Would you return the lines between the one holding "existsb (is_segment_state_load e)" and the one holding "intros HC Hw Hk is_static t.", inclusive, and only those, exactly as they stand in the listing below?

***** Supplied records

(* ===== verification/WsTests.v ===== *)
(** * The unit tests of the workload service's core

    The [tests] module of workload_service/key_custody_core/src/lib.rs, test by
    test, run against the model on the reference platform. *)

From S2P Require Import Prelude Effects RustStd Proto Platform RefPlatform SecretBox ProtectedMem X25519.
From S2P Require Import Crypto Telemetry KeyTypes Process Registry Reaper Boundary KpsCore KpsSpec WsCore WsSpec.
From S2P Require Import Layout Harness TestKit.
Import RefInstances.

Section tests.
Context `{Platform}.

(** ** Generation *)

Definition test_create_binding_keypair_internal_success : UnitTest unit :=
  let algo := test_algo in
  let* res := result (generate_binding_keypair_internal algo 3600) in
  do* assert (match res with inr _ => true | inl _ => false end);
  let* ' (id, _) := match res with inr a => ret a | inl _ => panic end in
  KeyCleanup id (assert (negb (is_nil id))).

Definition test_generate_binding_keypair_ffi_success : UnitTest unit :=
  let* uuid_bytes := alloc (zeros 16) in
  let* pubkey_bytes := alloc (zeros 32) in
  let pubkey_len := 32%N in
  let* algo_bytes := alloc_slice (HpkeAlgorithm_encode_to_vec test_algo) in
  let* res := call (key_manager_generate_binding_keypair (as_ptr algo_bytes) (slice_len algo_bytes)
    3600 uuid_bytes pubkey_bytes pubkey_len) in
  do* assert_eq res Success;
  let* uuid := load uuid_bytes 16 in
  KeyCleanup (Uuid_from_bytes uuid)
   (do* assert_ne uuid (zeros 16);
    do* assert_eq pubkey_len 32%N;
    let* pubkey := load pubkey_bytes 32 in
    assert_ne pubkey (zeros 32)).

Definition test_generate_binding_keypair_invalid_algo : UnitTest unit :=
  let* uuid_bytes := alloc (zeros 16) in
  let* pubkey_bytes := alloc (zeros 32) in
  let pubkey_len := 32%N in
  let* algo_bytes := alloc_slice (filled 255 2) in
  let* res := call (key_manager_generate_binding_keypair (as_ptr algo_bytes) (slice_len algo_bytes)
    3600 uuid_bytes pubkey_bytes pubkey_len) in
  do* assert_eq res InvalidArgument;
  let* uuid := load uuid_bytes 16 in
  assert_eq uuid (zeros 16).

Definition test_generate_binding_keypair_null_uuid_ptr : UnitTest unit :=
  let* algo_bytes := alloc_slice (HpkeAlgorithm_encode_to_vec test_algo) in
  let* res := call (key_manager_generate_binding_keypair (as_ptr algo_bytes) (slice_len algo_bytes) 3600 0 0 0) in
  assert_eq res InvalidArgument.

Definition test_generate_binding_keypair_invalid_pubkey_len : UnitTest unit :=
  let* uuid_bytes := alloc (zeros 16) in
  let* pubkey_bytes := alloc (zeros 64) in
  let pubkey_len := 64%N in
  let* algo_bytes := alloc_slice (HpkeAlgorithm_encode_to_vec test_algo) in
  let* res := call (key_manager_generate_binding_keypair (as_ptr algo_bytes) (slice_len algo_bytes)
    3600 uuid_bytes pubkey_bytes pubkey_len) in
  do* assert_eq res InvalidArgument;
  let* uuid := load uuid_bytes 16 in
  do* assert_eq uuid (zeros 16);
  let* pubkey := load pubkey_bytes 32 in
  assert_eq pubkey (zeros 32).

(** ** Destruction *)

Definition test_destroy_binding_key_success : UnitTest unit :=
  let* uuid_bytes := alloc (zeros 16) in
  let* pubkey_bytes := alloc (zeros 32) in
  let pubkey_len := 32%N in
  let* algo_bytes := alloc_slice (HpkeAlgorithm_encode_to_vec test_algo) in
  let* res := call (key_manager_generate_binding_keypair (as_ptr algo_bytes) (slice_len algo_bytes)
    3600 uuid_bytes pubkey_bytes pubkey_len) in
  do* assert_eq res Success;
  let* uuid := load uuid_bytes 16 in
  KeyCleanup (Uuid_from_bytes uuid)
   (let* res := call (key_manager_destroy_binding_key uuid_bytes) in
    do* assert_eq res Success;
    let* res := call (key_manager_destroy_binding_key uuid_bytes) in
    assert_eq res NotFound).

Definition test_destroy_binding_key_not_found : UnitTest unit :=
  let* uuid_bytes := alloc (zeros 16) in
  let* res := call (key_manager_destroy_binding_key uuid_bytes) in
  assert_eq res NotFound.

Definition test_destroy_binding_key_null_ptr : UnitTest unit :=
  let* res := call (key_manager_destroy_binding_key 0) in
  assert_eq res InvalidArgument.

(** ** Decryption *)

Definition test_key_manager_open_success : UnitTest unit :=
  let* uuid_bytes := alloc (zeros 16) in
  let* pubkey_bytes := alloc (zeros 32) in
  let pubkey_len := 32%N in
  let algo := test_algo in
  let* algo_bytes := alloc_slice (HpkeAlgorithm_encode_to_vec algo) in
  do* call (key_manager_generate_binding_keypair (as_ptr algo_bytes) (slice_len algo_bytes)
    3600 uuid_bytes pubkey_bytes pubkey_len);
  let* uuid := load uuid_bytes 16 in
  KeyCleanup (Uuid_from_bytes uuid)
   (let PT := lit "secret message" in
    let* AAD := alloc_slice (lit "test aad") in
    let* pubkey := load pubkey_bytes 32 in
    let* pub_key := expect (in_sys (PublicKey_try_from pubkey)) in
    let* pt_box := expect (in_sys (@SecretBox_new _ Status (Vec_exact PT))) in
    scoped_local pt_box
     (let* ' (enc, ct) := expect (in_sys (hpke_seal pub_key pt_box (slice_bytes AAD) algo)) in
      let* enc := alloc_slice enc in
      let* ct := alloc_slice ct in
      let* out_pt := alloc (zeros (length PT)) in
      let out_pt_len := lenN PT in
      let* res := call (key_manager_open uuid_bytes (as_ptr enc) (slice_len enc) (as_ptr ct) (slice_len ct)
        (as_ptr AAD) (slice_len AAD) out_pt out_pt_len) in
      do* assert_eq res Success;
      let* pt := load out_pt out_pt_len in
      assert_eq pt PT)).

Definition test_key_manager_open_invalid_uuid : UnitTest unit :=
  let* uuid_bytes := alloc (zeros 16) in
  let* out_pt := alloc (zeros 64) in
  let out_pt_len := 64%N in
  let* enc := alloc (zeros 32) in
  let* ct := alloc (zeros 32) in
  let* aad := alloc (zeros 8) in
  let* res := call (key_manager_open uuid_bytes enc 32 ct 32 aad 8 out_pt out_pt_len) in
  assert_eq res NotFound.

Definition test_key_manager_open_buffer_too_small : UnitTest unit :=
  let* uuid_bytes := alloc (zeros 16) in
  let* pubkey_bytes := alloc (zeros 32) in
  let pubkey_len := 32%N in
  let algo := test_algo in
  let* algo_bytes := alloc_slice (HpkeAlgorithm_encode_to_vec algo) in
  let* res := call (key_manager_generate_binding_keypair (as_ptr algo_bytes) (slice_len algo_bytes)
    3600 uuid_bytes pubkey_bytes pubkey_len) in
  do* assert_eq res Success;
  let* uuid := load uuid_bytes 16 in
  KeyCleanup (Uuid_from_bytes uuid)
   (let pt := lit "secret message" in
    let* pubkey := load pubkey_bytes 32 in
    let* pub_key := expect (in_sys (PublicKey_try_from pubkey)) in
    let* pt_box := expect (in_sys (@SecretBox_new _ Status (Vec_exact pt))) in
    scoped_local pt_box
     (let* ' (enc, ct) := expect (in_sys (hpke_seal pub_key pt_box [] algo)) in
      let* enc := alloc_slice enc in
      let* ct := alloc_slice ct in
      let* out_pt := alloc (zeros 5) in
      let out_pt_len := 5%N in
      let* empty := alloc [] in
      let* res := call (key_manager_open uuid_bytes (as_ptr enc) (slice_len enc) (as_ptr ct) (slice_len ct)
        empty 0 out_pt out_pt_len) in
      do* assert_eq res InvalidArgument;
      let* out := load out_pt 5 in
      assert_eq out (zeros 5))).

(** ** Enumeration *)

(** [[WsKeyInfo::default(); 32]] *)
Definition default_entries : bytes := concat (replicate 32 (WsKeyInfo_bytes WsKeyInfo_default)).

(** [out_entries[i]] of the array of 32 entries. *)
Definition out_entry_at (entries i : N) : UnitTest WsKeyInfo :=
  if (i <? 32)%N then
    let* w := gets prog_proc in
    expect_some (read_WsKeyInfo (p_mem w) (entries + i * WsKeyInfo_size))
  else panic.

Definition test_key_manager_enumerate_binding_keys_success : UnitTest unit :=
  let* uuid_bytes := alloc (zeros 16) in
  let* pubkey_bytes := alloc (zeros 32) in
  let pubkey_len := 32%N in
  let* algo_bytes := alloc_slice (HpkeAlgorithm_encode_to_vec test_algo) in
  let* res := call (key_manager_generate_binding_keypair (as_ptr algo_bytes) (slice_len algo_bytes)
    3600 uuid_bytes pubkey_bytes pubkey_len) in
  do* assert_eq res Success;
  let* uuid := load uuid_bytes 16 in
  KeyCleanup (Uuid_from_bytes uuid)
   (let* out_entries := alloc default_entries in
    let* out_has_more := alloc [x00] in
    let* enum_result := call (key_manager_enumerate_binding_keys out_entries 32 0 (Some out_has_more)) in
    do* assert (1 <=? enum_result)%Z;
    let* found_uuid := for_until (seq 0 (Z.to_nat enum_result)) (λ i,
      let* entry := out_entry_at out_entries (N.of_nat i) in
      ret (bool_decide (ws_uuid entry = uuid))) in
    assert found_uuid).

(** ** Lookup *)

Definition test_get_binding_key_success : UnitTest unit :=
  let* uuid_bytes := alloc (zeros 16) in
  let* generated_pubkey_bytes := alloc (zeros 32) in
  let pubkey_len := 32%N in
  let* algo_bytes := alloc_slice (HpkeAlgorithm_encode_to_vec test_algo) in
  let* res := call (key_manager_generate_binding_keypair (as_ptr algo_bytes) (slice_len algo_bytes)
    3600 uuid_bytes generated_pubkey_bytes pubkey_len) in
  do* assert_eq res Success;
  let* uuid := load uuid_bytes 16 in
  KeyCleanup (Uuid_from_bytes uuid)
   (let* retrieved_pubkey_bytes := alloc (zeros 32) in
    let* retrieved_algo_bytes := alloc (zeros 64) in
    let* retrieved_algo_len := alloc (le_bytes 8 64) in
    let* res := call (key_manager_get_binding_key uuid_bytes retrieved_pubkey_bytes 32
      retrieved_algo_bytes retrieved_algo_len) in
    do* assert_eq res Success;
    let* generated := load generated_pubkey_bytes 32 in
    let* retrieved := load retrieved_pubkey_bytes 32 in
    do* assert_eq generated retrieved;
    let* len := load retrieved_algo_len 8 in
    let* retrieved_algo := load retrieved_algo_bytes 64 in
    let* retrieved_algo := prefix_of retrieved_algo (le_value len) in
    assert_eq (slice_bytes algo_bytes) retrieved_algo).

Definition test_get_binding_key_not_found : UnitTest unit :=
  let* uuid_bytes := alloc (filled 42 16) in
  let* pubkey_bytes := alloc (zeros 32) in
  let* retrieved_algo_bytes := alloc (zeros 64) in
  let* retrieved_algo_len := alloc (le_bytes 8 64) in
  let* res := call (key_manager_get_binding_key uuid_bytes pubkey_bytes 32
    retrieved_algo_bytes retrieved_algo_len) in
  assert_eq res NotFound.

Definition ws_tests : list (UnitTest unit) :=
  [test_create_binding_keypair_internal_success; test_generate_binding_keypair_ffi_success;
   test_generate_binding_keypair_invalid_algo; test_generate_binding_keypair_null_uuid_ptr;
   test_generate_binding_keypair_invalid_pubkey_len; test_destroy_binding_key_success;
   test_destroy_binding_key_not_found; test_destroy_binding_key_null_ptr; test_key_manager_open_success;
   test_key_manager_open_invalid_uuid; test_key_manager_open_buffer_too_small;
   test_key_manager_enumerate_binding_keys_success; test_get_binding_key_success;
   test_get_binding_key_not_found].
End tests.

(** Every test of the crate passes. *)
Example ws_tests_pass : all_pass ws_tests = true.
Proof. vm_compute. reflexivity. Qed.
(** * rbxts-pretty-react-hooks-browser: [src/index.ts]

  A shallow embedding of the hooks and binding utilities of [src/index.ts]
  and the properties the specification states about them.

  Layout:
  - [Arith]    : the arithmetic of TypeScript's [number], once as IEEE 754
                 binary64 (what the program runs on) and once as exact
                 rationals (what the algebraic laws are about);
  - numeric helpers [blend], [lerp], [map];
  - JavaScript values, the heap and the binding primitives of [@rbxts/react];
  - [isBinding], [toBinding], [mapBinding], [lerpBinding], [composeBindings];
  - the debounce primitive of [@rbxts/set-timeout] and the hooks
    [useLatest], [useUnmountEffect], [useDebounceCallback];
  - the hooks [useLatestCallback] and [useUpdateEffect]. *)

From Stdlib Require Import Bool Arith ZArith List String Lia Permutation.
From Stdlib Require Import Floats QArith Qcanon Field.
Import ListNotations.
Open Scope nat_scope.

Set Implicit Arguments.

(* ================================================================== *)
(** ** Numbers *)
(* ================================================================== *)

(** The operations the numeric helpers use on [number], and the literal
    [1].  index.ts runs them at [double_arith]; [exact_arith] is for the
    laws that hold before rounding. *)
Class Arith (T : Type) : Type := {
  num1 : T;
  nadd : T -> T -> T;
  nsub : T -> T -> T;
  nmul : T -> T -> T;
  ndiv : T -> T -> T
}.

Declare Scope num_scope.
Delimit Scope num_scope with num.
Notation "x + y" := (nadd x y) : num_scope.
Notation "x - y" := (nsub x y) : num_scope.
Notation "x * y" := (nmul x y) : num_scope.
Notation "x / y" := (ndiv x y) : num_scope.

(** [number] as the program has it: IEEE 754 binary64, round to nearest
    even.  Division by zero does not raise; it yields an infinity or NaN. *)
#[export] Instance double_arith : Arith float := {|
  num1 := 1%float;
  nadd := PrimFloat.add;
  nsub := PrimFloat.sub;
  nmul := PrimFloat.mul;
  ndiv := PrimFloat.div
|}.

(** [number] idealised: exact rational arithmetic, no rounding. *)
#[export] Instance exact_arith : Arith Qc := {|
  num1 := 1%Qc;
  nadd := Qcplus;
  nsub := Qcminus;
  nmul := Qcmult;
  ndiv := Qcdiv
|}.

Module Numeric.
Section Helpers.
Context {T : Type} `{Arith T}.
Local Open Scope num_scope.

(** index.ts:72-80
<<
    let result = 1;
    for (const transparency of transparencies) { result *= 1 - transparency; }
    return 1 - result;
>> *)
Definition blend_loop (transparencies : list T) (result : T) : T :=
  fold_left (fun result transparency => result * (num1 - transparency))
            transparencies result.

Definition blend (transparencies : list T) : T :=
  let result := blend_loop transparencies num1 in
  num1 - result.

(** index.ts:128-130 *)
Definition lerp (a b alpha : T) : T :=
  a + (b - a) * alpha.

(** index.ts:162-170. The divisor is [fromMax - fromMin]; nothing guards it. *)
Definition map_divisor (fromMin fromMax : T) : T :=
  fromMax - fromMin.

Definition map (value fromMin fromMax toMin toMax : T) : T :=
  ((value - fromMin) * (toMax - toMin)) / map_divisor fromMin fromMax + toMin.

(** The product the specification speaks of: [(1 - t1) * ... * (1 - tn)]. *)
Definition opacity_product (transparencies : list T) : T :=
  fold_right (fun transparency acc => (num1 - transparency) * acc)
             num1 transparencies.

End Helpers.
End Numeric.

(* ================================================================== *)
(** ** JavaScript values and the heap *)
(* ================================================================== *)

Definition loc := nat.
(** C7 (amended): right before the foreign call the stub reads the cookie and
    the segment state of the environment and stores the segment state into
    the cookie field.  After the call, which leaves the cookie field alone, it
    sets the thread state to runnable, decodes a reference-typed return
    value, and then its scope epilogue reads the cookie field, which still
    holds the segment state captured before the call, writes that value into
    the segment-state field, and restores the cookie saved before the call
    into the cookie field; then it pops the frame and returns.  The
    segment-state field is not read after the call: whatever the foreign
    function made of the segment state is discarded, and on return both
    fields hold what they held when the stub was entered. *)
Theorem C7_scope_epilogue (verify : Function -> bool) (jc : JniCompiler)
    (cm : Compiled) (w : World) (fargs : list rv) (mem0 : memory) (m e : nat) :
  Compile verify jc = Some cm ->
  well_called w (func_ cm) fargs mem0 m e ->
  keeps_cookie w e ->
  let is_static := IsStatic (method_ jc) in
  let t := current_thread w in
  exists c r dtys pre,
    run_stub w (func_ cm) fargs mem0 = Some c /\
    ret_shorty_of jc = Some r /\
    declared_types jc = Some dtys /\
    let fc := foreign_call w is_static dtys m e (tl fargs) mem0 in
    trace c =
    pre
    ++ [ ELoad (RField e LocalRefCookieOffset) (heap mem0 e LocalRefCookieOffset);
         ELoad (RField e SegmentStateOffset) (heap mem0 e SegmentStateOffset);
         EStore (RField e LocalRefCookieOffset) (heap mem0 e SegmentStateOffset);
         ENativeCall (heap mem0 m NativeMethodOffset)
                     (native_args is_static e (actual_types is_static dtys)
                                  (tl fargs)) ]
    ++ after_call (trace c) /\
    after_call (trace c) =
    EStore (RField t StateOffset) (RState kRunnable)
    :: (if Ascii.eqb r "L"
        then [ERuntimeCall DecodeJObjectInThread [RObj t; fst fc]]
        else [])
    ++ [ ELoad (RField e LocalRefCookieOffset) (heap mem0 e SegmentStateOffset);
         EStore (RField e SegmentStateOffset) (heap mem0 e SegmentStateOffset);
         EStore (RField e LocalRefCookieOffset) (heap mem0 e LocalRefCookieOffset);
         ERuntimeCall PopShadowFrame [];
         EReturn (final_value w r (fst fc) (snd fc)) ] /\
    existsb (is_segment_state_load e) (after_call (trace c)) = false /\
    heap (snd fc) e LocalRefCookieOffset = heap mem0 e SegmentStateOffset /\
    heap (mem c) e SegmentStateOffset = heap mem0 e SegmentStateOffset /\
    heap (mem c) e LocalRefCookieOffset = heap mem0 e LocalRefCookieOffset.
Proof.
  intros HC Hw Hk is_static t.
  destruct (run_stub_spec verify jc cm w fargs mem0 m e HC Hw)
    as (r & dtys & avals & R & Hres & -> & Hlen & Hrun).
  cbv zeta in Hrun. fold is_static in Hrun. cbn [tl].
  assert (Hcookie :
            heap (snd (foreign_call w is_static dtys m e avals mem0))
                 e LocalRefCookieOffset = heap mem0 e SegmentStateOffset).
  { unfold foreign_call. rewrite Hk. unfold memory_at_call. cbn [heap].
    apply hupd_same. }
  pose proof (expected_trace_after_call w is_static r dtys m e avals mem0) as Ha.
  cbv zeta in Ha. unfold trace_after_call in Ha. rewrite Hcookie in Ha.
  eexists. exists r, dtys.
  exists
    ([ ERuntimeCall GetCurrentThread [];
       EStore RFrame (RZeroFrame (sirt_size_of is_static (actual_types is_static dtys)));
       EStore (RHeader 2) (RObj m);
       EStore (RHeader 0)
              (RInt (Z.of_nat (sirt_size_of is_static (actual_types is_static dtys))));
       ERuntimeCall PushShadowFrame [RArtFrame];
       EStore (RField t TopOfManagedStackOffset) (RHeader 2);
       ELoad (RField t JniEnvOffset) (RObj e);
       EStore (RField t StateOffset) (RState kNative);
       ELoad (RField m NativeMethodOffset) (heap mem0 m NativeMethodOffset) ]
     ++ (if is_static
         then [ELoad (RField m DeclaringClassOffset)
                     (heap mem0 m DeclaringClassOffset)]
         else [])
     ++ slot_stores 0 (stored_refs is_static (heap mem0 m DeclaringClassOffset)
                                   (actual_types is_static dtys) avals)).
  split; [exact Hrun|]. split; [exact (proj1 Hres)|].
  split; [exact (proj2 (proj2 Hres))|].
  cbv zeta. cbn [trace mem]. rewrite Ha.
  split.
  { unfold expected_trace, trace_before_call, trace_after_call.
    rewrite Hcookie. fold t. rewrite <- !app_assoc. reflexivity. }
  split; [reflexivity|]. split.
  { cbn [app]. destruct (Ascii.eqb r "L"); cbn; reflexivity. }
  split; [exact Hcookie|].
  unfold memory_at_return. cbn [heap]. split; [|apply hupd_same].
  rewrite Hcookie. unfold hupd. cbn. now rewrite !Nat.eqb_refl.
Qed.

**********

* _Task solution_
    existsb (is_segment_state_load e) (after_call (trace c)) = false /\
    heap (snd fc) e LocalRefCookieOffset = heap mem0 e SegmentStateOffset /\
    heap (mem c) e SegmentStateOffset = heap mem0 e SegmentStateOffset /\
    heap (mem c) e LocalRefCookieOffset = heap mem0 e LocalRefCookieOffset.
Proof.
  intros HC Hw Hk is_static t.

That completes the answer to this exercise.